▸ AIM OF THE EXERCISE
Only these lines of the data below are wanted: the one with "mb_create_time := md_create_time", the one with "and user_b are", and any lines between them, each repeated exactly.
________________________
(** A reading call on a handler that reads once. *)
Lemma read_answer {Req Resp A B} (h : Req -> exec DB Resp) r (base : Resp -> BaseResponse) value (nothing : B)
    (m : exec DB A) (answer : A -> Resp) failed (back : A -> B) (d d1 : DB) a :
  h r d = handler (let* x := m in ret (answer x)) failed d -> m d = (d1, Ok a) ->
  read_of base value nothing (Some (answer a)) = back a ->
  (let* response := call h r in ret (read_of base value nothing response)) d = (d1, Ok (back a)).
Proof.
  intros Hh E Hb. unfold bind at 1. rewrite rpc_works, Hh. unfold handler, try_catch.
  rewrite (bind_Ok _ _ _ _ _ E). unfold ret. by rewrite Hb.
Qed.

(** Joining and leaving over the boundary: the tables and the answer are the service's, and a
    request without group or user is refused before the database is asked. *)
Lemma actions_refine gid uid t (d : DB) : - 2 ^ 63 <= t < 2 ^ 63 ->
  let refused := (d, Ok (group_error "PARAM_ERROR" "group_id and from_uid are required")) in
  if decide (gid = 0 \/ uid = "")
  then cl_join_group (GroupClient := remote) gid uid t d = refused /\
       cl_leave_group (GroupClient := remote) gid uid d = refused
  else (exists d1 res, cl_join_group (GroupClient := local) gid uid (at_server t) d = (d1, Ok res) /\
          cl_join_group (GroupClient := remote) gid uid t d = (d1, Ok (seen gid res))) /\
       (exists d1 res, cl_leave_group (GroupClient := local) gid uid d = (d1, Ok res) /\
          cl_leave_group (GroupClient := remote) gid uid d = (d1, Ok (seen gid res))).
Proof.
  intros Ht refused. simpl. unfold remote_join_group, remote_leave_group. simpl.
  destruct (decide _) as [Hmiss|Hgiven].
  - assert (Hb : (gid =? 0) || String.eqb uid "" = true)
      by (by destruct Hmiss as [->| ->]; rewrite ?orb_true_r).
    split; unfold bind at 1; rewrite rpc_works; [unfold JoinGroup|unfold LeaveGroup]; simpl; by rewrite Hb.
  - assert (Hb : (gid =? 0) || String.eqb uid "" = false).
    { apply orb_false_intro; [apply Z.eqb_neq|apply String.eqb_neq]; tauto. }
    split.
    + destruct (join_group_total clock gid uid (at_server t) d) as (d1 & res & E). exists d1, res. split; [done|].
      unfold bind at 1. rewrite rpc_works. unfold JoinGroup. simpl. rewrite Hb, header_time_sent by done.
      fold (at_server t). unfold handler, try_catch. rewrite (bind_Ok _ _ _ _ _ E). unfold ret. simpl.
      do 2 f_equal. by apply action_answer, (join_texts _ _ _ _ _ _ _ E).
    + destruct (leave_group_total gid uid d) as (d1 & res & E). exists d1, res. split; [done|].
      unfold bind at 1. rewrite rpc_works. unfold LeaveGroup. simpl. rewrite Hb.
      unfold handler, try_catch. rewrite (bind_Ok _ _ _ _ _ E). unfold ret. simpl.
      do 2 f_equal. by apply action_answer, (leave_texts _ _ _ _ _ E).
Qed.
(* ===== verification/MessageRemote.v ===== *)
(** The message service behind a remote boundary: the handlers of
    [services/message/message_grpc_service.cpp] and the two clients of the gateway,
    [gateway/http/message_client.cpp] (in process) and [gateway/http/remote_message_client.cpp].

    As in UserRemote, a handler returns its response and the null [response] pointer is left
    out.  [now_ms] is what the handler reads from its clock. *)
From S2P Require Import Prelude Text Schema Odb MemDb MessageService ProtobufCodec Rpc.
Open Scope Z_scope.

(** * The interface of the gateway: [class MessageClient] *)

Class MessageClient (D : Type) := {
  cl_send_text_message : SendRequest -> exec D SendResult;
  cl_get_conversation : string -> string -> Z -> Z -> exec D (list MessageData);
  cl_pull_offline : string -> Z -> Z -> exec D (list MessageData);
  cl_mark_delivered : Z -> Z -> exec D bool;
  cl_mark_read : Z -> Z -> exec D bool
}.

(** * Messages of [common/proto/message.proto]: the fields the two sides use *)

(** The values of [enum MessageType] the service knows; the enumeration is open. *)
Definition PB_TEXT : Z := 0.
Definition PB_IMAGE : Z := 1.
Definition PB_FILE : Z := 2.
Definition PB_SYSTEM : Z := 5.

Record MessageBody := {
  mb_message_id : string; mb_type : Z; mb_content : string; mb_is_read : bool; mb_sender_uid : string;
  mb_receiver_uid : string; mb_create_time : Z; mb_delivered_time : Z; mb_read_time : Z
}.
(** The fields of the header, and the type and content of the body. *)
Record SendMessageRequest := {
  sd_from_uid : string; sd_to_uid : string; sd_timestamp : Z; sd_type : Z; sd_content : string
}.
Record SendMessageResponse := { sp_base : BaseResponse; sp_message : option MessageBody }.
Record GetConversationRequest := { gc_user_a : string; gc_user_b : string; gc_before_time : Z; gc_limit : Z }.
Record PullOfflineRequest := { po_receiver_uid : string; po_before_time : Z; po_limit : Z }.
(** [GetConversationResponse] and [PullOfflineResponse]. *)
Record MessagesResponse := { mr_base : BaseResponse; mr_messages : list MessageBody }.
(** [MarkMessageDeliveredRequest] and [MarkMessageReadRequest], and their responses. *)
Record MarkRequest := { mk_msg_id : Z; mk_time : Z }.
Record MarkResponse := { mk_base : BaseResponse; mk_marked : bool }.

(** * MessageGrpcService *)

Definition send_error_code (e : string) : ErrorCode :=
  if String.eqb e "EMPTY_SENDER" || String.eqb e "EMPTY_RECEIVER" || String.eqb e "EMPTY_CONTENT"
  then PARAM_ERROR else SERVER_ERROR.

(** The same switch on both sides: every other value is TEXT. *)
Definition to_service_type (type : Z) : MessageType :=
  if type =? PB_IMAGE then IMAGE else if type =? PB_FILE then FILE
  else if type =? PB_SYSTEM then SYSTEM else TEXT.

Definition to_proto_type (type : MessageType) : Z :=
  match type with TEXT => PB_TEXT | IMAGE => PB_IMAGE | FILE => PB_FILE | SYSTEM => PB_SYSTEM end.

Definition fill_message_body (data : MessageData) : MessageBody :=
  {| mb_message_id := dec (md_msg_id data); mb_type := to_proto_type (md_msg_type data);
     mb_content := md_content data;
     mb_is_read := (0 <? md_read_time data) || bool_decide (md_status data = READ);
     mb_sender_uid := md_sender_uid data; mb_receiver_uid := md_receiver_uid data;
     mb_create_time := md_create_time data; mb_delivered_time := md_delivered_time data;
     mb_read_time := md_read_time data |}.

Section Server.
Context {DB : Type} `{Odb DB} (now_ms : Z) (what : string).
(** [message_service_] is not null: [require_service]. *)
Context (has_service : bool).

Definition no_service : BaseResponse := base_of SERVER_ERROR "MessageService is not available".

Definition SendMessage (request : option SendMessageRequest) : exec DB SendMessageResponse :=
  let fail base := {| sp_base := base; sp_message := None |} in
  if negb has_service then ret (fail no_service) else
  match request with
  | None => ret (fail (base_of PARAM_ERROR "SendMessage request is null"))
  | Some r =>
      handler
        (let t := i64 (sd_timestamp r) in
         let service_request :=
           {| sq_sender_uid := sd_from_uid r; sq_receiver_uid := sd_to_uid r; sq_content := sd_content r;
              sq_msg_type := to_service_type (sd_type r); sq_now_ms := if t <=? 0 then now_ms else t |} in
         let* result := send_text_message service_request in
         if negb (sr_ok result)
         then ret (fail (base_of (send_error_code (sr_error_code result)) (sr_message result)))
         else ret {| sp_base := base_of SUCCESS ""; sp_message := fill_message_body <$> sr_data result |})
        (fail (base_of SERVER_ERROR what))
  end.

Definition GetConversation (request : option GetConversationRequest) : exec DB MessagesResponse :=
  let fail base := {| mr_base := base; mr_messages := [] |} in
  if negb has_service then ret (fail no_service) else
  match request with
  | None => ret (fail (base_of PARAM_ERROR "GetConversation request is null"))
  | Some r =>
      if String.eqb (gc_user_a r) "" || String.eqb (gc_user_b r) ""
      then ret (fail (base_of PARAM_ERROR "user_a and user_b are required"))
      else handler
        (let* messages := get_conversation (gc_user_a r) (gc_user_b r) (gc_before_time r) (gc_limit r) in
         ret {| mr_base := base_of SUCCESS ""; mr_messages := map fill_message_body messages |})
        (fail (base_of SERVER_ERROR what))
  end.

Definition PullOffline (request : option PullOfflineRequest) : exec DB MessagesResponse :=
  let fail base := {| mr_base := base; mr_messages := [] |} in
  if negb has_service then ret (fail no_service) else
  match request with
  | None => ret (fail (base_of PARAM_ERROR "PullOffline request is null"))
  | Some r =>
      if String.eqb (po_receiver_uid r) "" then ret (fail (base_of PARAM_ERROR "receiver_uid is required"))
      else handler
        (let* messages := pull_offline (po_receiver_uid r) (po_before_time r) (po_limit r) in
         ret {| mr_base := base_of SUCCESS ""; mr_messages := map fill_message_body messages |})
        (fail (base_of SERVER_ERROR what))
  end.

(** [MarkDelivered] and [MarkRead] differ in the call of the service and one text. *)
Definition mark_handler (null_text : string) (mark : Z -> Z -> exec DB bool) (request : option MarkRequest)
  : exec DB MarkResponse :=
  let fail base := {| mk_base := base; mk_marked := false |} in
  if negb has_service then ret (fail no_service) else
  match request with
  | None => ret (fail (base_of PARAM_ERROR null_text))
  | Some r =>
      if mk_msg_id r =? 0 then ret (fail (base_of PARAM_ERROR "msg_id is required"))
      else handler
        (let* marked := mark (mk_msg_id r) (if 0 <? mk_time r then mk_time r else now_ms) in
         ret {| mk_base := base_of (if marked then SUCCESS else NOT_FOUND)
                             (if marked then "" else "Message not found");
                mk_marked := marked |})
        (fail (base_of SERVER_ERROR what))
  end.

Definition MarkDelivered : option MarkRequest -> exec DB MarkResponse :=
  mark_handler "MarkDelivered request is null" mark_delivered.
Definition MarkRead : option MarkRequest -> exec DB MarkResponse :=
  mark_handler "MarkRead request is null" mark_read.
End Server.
________________________
▸ WRITTEN RESPONSE
     mb_create_time := md_create_time data; mb_delivered_time := md_delivered_time data;
     mb_read_time := md_read_time data |}.

Section Server.
Context {DB : Type} `{Odb DB} (now_ms : Z) (what : string).
(** [message_service_] is not null: [require_service]. *)
Context (has_service : bool).

Definition no_service : BaseResponse := base_of SERVER_ERROR "MessageService is not available".

Definition SendMessage (request : option SendMessageRequest) : exec DB SendMessageResponse :=
  let fail base := {| sp_base := base; sp_message := None |} in
  if negb has_service then ret (fail no_service) else
  match request with
  | None => ret (fail (base_of PARAM_ERROR "SendMessage request is null"))
  | Some r =>
      handler
        (let t := i64 (sd_timestamp r) in
         let service_request :=
           {| sq_sender_uid := sd_from_uid r; sq_receiver_uid := sd_to_uid r; sq_content := sd_content r;
              sq_msg_type := to_service_type (sd_type r); sq_now_ms := if t <=? 0 then now_ms else t |} in
         let* result := send_text_message service_request in
         if negb (sr_ok result)
         then ret (fail (base_of (send_error_code (sr_error_code result)) (sr_message result)))
         else ret {| sp_base := base_of SUCCESS ""; sp_message := fill_message_body <$> sr_data result |})
        (fail (base_of SERVER_ERROR what))
  end.

Definition GetConversation (request : option GetConversationRequest) : exec DB MessagesResponse :=
  let fail base := {| mr_base := base; mr_messages := [] |} in
  if negb has_service then ret (fail no_service) else
  match request with
  | None => ret (fail (base_of PARAM_ERROR "GetConversation request is null"))
  | Some r =>
      if String.eqb (gc_user_a r) "" || String.eqb (gc_user_b r) ""
      then ret (fail (base_of PARAM_ERROR "user_a and user_b are required"))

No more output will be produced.